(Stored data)
++++++

Definition to_far (state : pydict) (previous : LevelPhase) (now : Z) (reason : string)
    (guard : option (string * float)) : LevelTransition :=
  let current_generation := generation state "reentry_generation" in
  let current_generation :=
    if String.eqb reason "session_boundary_reset" then 0
    else if phase_in previous TERMINAL_PHASES then current_generation + 1
    else current_generation in
  let new_state := dset "reason" (VStr reason)
                     (dset "next_reentry_generation" (VInt current_generation)
                        (empty_level_state now)) in
  {| previous_phase := previous; current_phase := FAR;
     lt_state := match guard with
                 | Some g => dset "rearm_guard" (guard_value g) new_state
                 | None => new_state
                 end;
     changed := true; lt_reason := reason |}.

Definition spx_decision_spot (o : LevelObservation) (spot : float) : option float :=
  match spx_spot o with
  | Some s => Some s
  | None =>
      if String.eqb (trigger_coordinate_kind o) "official_spx"
         || String.eqb (trigger_coordinate_kind o) "chain_implied_spx" then Some spot
      else if String.eqb (trigger_coordinate_kind o) "es_equivalent" then
        basis ← trigger_basis_points o; Some (fsub spot basis)
      else None
  end.

Definition confirmed_transition (state : pydict) (previous : LevelPhase) (o : LevelObservation)
    (spot : float) (now desired_direction : Z) (settings : LevelDecisionSettings)
    (reason : string) : res LevelTransition :=
  ttl ← td_seconds (event_ttl_seconds settings);
  expires ← dt_add now ttl;
  let state := dset "direction" (VStr (if 0 <? desired_direction then "up" else "down"))
                 (dset "expires_at" (vtime expires)
                    (dset "confirmed_at" (vtime now) state)) in
  let state := match spx_decision_spot o spot with
               | Some s => dset "decision_spot" (VFloat s) state
               | None => state
               end in
  transition state previous CONFIRMED now reason.

Definition latch_confirmation_start (state : pydict) (spot es : float) (now : Z) : pydict :=
  dset "confirmation_started_at" (vtime now)
    (dset "confirmation_start_es" (VFloat es)
       (dset "confirmation_start_spot" (VFloat spot) state)).

Definition latch_breakout_inside_evidence (state : pydict) (spot : float) (now : Z) : pydict :=
  if negb (is_none (vget "breakout_inside_seen_at" state)) then state
  else match num_of (vget "level" state), int_of (vget "outside_direction" state) with
       | Some level, Some outside =>
           if fleb (fmul (f_of_Z outside) (fsub spot level)) (f_of_Z 0) then
             dset "breakout_inside_seen_spot" (VFloat spot)
               (dset "breakout_inside_seen_at" (vtime now) state)
           else state
       | _, _ => state
       end.
(** C15: an observation with degraded data never concludes anything.  Inside
    one session the phase stays as it is, or an active lifecycle expires
    because its phase clock or its event TTL ran out; level, direction, thesis
    and evidence are untouched.  When the observation belongs to another session
    the lifecycle is dropped as it is for good data: the phase is FAR, and
    level, direction, thesis, evidence and timer are gone. *)
Theorem level_degraded_never_concludes d o s t now :
  advance_level_decision (Some d) o s = Ok t →
  aware_utc (at_ o) = Ok now →
  observation_degraded o = true →
  if session_boundary_changed d (phase_of d) o then
    current_phase t = FAR ∧ vget "thesis" (lt_state t) = VStr (thesis_value T_NONE)
    ∧ ∀ k, k ∈ DECISION_KEYS → k = "thesis" ∨ vget k (lt_state t) = VNone
  else
    agree DECISION_KEYS (lt_state t) d
    ∧ (current_phase t = phase_of d
       ∨ active (phase_of d) = true ∧ current_phase t = EXPIRED
         ∧ (expired d now = Ok true
            ∨ ∃ age, phase_age d now = Ok age ∧ fgtb age (phase_timeout_seconds s) = true)).
Proof.
  intros H Hnow Hdeg. unfold advance_level_decision in H. rewrite Hnow in H.
  cbn [mbind res_bind from_option id] in H. cbn [default from_option id] in H.
  destruct (session_boundary_changed d (phase_of d) o) eqn:Hs.
  { injection H as <-. split; [done|]. split; [by cbn [lt_state to_far]; vget_simpl|].
    apply Forall_forall. repeat constructor; first [by left|right; reflexivity]. }
  assert (Hq : handle_bad_quality d (phase_of d) o s = Ok t).
  { unfold observation_degraded in Hdeg.
    destruct (quality_ok o), (spot o), (es o); try exact H; by cbn in Hdeg. }
  clear H. unfold handle_bad_quality, dsetdefault in Hq. rewrite Hnow in Hq.
  cbn [mbind res_bind] in Hq. cbv zeta in Hq. set (st1 := if dhas _ _ then _ else _) in Hq.
  assert (H1 : agree ("phase_at" :: "expires_at" :: DECISION_KEYS) st1 d).
  { subst st1. destruct (dhas _ _); by ag_simpl. }
  clearbody st1. unfold phase_age, expired in *.
  rewrite (H1 "phase_at"), (H1 "expires_at") in Hq by in_list.
  assert (Hd : agree DECISION_KEYS st1 d).
  { intros k Hk. apply H1. right. by right. }
  clear H1. set (p := phase_of d) in *. clearbody p.
  split_if Hq. { injection Hq as <-. cbn [unchanged lt_state current_phase]. split; [by ag_simpl|auto]. }
  assert (Hend : ∀ r, transition st1 p EXPIRED now r = Ok t →
    agree DECISION_KEYS (lt_state t) d ∧ active p = true ∧ current_phase t = EXPIRED).
  { intros r Ht. unfold transition in Ht. res_inv. cbn [lt_state current_phase].
    split; [by ag_simpl|]. split; [by destruct p|done]. }
  split_if Hq.
  - apply res_bind_ok in Hq as (age & Hage & Hq). split_if Hq.
    { apply Hend in Hq as (? & ? & ?). split; [done|]. right. eauto 6. }
    apply res_bind_ok in Hq as (ex & _ & Hq). destruct ex.
    + res_inv. cbn [unchanged lt_state current_phase]. split; [by ag_simpl|auto].
    + injection Hq as <-. cbn [unchanged lt_state current_phase]. split; [by ag_simpl|auto].
  - apply res_bind_ok in Hq as (ex & Hex & Hq). destruct ex.
    { apply Hend in Hq as (? & ? & ?). split; [done|]. right. auto. }
    apply res_bind_ok in Hq as (fa & _ & Hq). destruct fa; injection Hq as <-;
      cbn [unchanged lt_state current_phase].
    + split; [|auto]. case_match; by ag_simpl.
    + split; [|auto]. by ag_simpl.
Qed.

(** A blackout right after arming: the lifecycle waits. *)
Definition dark (o : LevelObservation) : LevelObservation := {|
  at_ := at_ o; spot := None; es := es o; levels := levels o; quality_ok := false;
  quality_reason := Some "quote_stale"; session_date := session_date o;
  session_mode := session_mode o; spx_levels := None;
  trigger_coordinate_kind := trigger_coordinate_kind o; trigger_instrument_id := None;
  trigger_basis_points := None; spx_spot := None; arm_allowed := true; arm_block_reason := None |}.
(* ===== verification/Marketdata.v ===== *)
(** * Quotes and instruments ([marketdata.py])

    The normalized market-data model shared by the collectors, the failover
    controller and the decision machines.  Timestamps are aware UTC datetimes,
    kept as instants; fields that the JSON decoders pass through unchecked stay
    dynamic values. *)

From stdpp Require Import base list strings.
From Stdlib Require Import Ascii ZArith Lia SpecFloat.
From S2P Require Import Prelude PyStr PyFloat PyTime PyDateTime PyDict PyVal.

#[local] Open Scope Z_scope.

(** ** Enumerations *)

Inductive Provider := IBKR | SCHWAB | HYPERLIQUID | POLYMARKET | INTERNAL | MOCK | PROVIDER_UNKNOWN.
Inductive InstrumentType :=
  INDEX | EQUITY | ETF | FUTURE | OPTION | CFD | CRYPTO_PERP | PREDICTION_MARKET | TYPE_UNKNOWN.
Inductive OptionRight := CALL | PUT.
Inductive MarketDataQuality :=
  LIVE | FROZEN | DELAYED | DELAYED_FROZEN | SYNTHETIC | STALE | QUALITY_UNKNOWN | MISSING | ERROR.
Inductive QuoteMarketSession := REGULAR | EXTENDED | GTH | GLOBEX | SESSION_UNKNOWN.
Inductive ProviderStatus := AVAILABLE | DEGRADED | UNAVAILABLE | STATUS_UNKNOWN.

#[global] Instance Provider_eq_dec : EqDecision Provider.
Proof. solve_decision. Defined.
#[global] Instance InstrumentType_eq_dec : EqDecision InstrumentType.
Proof. solve_decision. Defined.
#[global] Instance OptionRight_eq_dec : EqDecision OptionRight.
Proof. solve_decision. Defined.
#[global] Instance MarketDataQuality_eq_dec : EqDecision MarketDataQuality.
Proof. solve_decision. Defined.
#[global] Instance QuoteMarketSession_eq_dec : EqDecision QuoteMarketSession.
Proof. solve_decision. Defined.
#[global] Instance ProviderStatus_eq_dec : EqDecision ProviderStatus.
Proof. solve_decision. Defined.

++++++

→ Prompt:
Answer with a number alone. It should equal the count of lines in the entries that hold "agree".

→ Solved problem:
4